The first part, especially the part about n=1,
"The number of lines to be unexcluded. If you do not type a number, or if the number you type is 1, only the line on which you type S is unexcluded."
suggests that the count 'n' refers not to "hidden data lines", but to the number of "---------<0000n>---" block markers lines. Hence one might expect that typing S3 on one such marker line will unexclude that whole X-block, PLUS the next two X-blocks as well.
Only Sn does not work that way, although it would be useful if it did.
The action is further confusing, because any value of 'n' from 1 up to the number of "hidden data lines" in the current X-block, gives the same result as just typing 'S'. The 'n' value appears to be, and in fact is, irrelevant, unless it exceeds the number of "hidden data lines" in the 'current' X-block.
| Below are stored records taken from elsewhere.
(** * IMAP COPY (helpers/imap/on-copy.js): a shallow embedding

    The handler [onCopy] is embedded as an executable function over an
    explicit account database, the handler's local variables, and a trace
    of the calls it makes to its collaborators.  Collaborators that live
    outside the handler (quota check, lock helper, id generator, clock,
    notifier, storage faults) are oracles gathered in one record [Env], so
    every theorem holds for every behaviour of theirs. *)

From Stdlib Require Import ZArith List String Ascii Bool Lia Arith Permutation.
Import ListNotations.
Local Open Scope Z_scope.
Local Open Scope string_scope.
Local Open Scope list_scope.

(** ** Values and rows *)

(** A JavaScript value as far as [typeof x === 'number'] and [x === s]
    can tell them apart. *)
Inductive JsValue : Type :=
| JsUndefined
| JsNull
| JsNumber (n : Z)
| JsString (s : string).

Definition typeof_number (v : JsValue) : bool :=
  match v with JsNumber _ => true | _ => false end.

(** [v === s] for a string literal [s]. *)
Definition strict_eq_string (v : JsValue) (s : string) : bool :=
  match v with JsString t => String.eqb t s | _ => false end.

(** The parsed MIME tree of a message: a node may carry an attachment
    hash and has child nodes. *)
#[warnings="-register-all"]
Inductive MimeNode : Type :=
| Mime (attachmentId : option string) (childNodes : list MimeNode).

(** Errors carry a message and, for an [IMAPError], a response code. *)
Record Error : Type := mkError {
  message : string;
  imapResponse : option string
}.

Definition IMAPError (msg code : string) : Error :=
  {| message := msg; imapResponse := Some code |}.

Module Messages.
Record row : Type := mk {
  _id : string;
  mailbox : string;
  uid : Z;
  exp : Z;
  rdate : Z;
  modseq : Z;
  junk : bool;
  remoteAddress : string;
  transaction : string;
  copied : bool;
  mimeTree : MimeNode;
  magic : Z;
  size : Z
}.
End Messages.

Module Mailboxes.
Record row : Type := mk {
  _id : string;
  path : string;
  uidNext : Z;
  uidValidity : Z;
  modifyIndex : Z;
  retention : JsValue;
  specialUse : JsValue
}.

Definition set_uidNext (u : Z) (b : row) : row :=
  mk (_id b) (path b) u (uidValidity b) (modifyIndex b)
     (retention b) (specialUse b).
End Mailboxes.

Module Attachments.
Record row : Type := mk {
  hash : string;
  counter : Z;
  magic : Z;
  counterUpdated : Z
}.
End Attachments.

(** The account database: the three tables the handler touches. *)
Record Db : Type := mkDb {
  tMessages : list Messages.row;
  tAttachments : list Attachments.row;
  tMailboxes : list Mailboxes.row
}.

(** Modelled from the spec: [Mailboxes.findOne] (models/mailboxes, not part
    of the handler) resolves a mailbox by identifier or by path; it yields
    the first row that matches, or nothing. *)
Definition findOne (p : Mailboxes.row -> bool) (d : Db) : option Mailboxes.row :=
  find p (tMailboxes d).

Definition by_id (id : string) (b : Mailboxes.row) : bool :=
  String.eqb (Mailboxes._id b) id.

Definition by_path (p : string) (b : Mailboxes.row) : bool :=
  String.eqb (Mailboxes.path b) p.

(** ** Requests, results, notifier entries *)

Record Update : Type := mkUpdate {
  destination : string;
  messages : list Z
}.

Record User : Type := mkUser {
  alias_id : string;
  domain_id : string;
  locale : string;
  username : string
}.

Record Session : Type := mkSession {
  id : string;
  user : User;
  sessionRemoteAddress : string
}.

Record Response : Type := mkResponse {
  respUidValidity : Z;
  respSourceUid : list Z;
  respDestinationUid : list Z
}.

(** What the callback [fn] is called with. *)
Inductive FnArgs : Type :=
| FnResponse (ok : bool) (r : Response)   (* fn(null, bool, response) *)
| FnCode (code : string)                  (* fn(null, err.imapResponse) *)
| FnError (e : Error).                    (* fn(err) *)

Record Entry : Type := mkEntry {
  command : string;
  entryUid : Z;
  entryMailbox : string;
  entryMessage : string
}.

Record Lock : Type := mkLock { success : bool }.

(** The uid condition built by [tools.checkRangeQuery]. *)
Inductive UidQuery : Type :=
| QEq (u : Z)
| QIn (us : list Z)
| QRange (gte lte : Z).

Definition matchesUid (q : UidQuery) (u : Z) : bool :=
  match q with
  | QEq v => Z.eqb u v
  | QIn vs => existsb (Z.eqb u) vs
  | QRange lo hi => Z.leb lo u && Z.leb u hi
  end.

Record Condition : Type := mkCondition {
  condMailbox : string;
  condUid : option UidQuery
}.

(** ** SQL statements run inside the transaction *)

Inductive Statement : Type :=
| InsertMessage (m : Messages.row)
| IncAttachments (hashes : list string) (magicDelta : Z) (stamp : Z)
| SetCopied (ids : list string)
| SetUidNext (mailboxId : string) (u : Z).

Definition mem_string (s : string) (l : list string) : bool :=
  existsb (String.eqb s) l.

(** [UPDATE Attachments SET counter = counter + 1, magic = magic + ?,
    counterUpdated = ? WHERE hash IN (...)]: a row is updated once when its
    hash is listed, however often it is listed. *)
Definition incAttachment (hashes : list string) (mg stamp : Z)
    (a : Attachments.row) : Attachments.row :=
  if mem_string (Attachments.hash a) hashes
  then Attachments.mk (Attachments.hash a) (Attachments.counter a + 1)
                      (Attachments.magic a + mg) stamp
  else a.

Definition markCopied (ids : list string) (m : Messages.row) : Messages.row :=
  if mem_string (Messages._id m) ids
  then Messages.mk (Messages._id m) (Messages.mailbox m) (Messages.uid m)
         (Messages.exp m) (Messages.rdate m) (Messages.modseq m)
         (Messages.junk m) (Messages.remoteAddress m)
         (Messages.transaction m) true (Messages.mimeTree m)
         (Messages.magic m) (Messages.size m)
  else m.

Definition setUidNext (mailboxId : string) (u : Z)
    (b : Mailboxes.row) : Mailboxes.row :=
  if String.eqb (Mailboxes._id b) mailboxId
  then Mailboxes.set_uidNext u b
  else b.

Definition exec (st : Statement) (d : Db) : Db :=
  match st with
  | InsertMessage m =>
      mkDb (tMessages d ++ [m]) (tAttachments d) (tMailboxes d)
  | IncAttachments hs mg stamp =>
      mkDb (tMessages d) (map (incAttachment hs mg stamp) (tAttachments d))
           (tMailboxes d)
  | SetCopied ids =>
      mkDb (map (markCopied ids) (tMessages d)) (tAttachments d)
           (tMailboxes d)
  | SetUidNext mb u =>
      mkDb (tMessages d) (tAttachments d) (map (setUidNext mb u) (tMailboxes d))
  end.

(** [SELECT * FROM Messages WHERE mailbox = ? [AND uid ...] ORDER BY uid]. *)
Fixpoint insertByUid (m : Messages.row) (l : list Messages.row)
    : list Messages.row :=
  match l with
  | [] => [m]
  | x :: rest =>
      if Z.leb (Messages.uid m) (Messages.uid x) then m :: l
      else x :: insertByUid m rest
  end.

Definition sortByUid (l : list Messages.row) : list Messages.row :=
  fold_right insertByUid [] l.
In that case the SHOW line command unexcludes lines from subsequent X-blocks To date, I haven't figured out exactly what Sn=large actually does. I think it may just unexclude subsequent X-block(s) until it has matched or exceeded 'n=large' count.
In short, I think(!)
any value of 'n' that is lower than or equal to the number of excluded lines shown by the --------<0000?> --- marker line will redisplay that whole block.
any value of 'n' that is greater than the number of lines in the 'current' X-Block, will satisfy the 'n' count by redisplaying lines from as many subsequent X-blocks as required.
The weird thing is, that the 'n' count does actually refer to 'hidden data lines', but because the user can't see them, and subsequent X-blocks may well be on a different page, it is hard to know how many to specify.
All in all, unlike is block mode format SS...SS, the Sn form of the SHOW line command is an odd fellow.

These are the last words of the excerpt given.